## Directions for this task
Transcribe each record exactly as it appears.

## Data in this exercise

(* ===== verification/Api.v ===== *)
(** The operators' API of one replica (internal/api/server.go): the commands of
    an operator with their idempotency keys, the forwarding of a request to the
    leader, the consistent and the stale reads, and the problem documents.

    A handler is a program (Programs.v) over the calls [Eff]: the clock, the
    seeds, the keys in flight, the replica, and the client that forwards.  A
    call that can fail returns its failure as a value, so a handler's program
    covers every answer of the replica and of the network. *)

From S2P Require Import Prelude Programs GoStd Json Unmarshal Paxos Ledger Game Records Codec Commands State Replog Replica.

(** * Configuration *)

Definition HeaderIdempotencyKey : string := "Idempotency-Key".
Definition HeaderForwarded : string := "X-Arena-Forwarded".
Definition HeaderAppliedSlot : string := "X-Arena-Applied-Slot".
Definition HeaderNode : string := "X-Arena-Node".

Definition DefaultMaxBody : Z := Z.shiftl 64 10.
Definition api_second : Z := 10 ^ 9.

(** [Seed], [Now] and [Client] are calls below. *)
Record Config := mkConfig { Self : NodeID; Peers : gmap NodeID string; RequestTimeout : Z; MaxBody : Z }.

Definition withDefaults (c : Config) : Config :=
  mkConfig (Self c) (Peers c)
    (if RequestTimeout c =? 0 then 5 * api_second else RequestTimeout c)
    (if MaxBody c =? 0 then DefaultMaxBody else MaxBody c).

(** The little-endian number of the 8 bytes drawn. *)
Definition randomSeed (b : bytes) : Z := foldr (fun c acc => c + 256 * acc) 0 b.

(** * Requests *)

(** The headers hold the first value of each name, in canonical form.  The
    method and the target choose the route, the path value and the query, so a
    request with the same target has the same ones.  Reading the body returns
    what arrives, and an error when the connection fails before its end. *)
Record Request := mkRequest {
  rq_method : string;
  rq_uri : string;
  rq_id : string;
  rq_read : string;
  rq_headers : gmap string string;
  rq_body : bytes;
  rq_broken : option error;
}.

Definition header (r : Request) (name : string) : string := default "" (rq_headers r !! name).

(** * Responses *)

Record Problem := mkProblem {
  pb_status : Z;
  pb_detail : string;
  pb_code : string;
  pb_replayed : bool;
  pb_leader : NodeID;
}.

Definition CodeMissingKey : string := "missing_idempotency_key".
Definition CodeInvalidKey : string := "invalid_idempotency_key".
Definition CodeMalformedBody : string := "malformed_body".
Definition CodeBodyTooLarge : string := "body_too_large".
Definition CodeInFlight : string := "in_flight".
Definition CodeNotLeader : string := "not_leader".
Definition CodeNotReady : string := "not_ready".
Definition CodeForwardFailed : string := "forward_failed".
Definition CodeOutcomeUnknown : string := "outcome_unknown".
Definition CodeUnavailable : string := "unavailable".
Definition CodeNotFound : string := "not_found".

Record CommandResponse := mkCommandResponse {
  cr_code : Code; cr_replayed : bool; cr_slot : Slot; cr_seed : Z; cr_tournament : option Tournament;
}.
Record TournamentResponse := mkTournamentResponse { tr_tournament : Tournament; tr_applied_slot : Slot; tr_consistent : bool }.
Record LedgerResponse := mkLedgerResponse {
  lr_tournament : TournamentID; lr_postings : list Posting; lr_applied_slot : Slot; lr_consistent : bool;
}.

## Problem solution
(* ===== verification/Api.v ===== *)
(** The operators' API of one replica (internal/api/server.go): the commands of
    an operator with their idempotency keys, the forwarding of a request to the
    leader, the consistent and the stale reads, and the problem documents.

    A handler is a program (Programs.v) over the calls [Eff]: the clock, the
    seeds, the keys in flight, the replica, and the client that forwards.  A
    call that can fail returns its failure as a value, so a handler's program
    covers every answer of the replica and of the network. *)

From S2P Require Import Prelude Programs GoStd Json Unmarshal Paxos Ledger Game Records Codec Commands State Replog Replica.

(** * Configuration *)

Definition HeaderIdempotencyKey : string := "Idempotency-Key".
Definition HeaderForwarded : string := "X-Arena-Forwarded".
Definition HeaderAppliedSlot : string := "X-Arena-Applied-Slot".
Definition HeaderNode : string := "X-Arena-Node".

Definition DefaultMaxBody : Z := Z.shiftl 64 10.
Definition api_second : Z := 10 ^ 9.

(** [Seed], [Now] and [Client] are calls below. *)
Record Config := mkConfig { Self : NodeID; Peers : gmap NodeID string; RequestTimeout : Z; MaxBody : Z }.

Definition withDefaults (c : Config) : Config :=
  mkConfig (Self c) (Peers c)
    (if RequestTimeout c =? 0 then 5 * api_second else RequestTimeout c)
    (if MaxBody c =? 0 then DefaultMaxBody else MaxBody c).

(** The little-endian number of the 8 bytes drawn. *)
Definition randomSeed (b : bytes) : Z := foldr (fun c acc => c + 256 * acc) 0 b.

(** * Requests *)

(** The headers hold the first value of each name, in canonical form.  The
    method and the target choose the route, the path value and the query, so a
    request with the same target has the same ones.  Reading the body returns
    what arrives, and an error when the connection fails before its end. *)
Record Request := mkRequest {
  rq_method : string;
  rq_uri : string;
  rq_id : string;
  rq_read : string;
  rq_headers : gmap string string;
  rq_body : bytes;
  rq_broken : option error;
}.

Definition header (r : Request) (name : string) : string := default "" (rq_headers r !! name).

(** * Responses *)

Record Problem := mkProblem {
  pb_status : Z;
  pb_detail : string;
  pb_code : string;
  pb_replayed : bool;
  pb_leader : NodeID;
}.

Definition CodeMissingKey : string := "missing_idempotency_key".
Definition CodeInvalidKey : string := "invalid_idempotency_key".
Definition CodeMalformedBody : string := "malformed_body".
Definition CodeBodyTooLarge : string := "body_too_large".
Definition CodeInFlight : string := "in_flight".
Definition CodeNotLeader : string := "not_leader".
Definition CodeNotReady : string := "not_ready".
Definition CodeForwardFailed : string := "forward_failed".
Definition CodeOutcomeUnknown : string := "outcome_unknown".
Definition CodeUnavailable : string := "unavailable".
Definition CodeNotFound : string := "not_found".

Record CommandResponse := mkCommandResponse {
  cr_code : Code; cr_replayed : bool; cr_slot : Slot; cr_seed : Z; cr_tournament : option Tournament;
}.
Record TournamentResponse := mkTournamentResponse { tr_tournament : Tournament; tr_applied_slot : Slot; tr_consistent : bool }.
Record LedgerResponse := mkLedgerResponse {
  lr_tournament : TournamentID; lr_postings : list Posting; lr_applied_slot : Slot; lr_consistent : bool;
}.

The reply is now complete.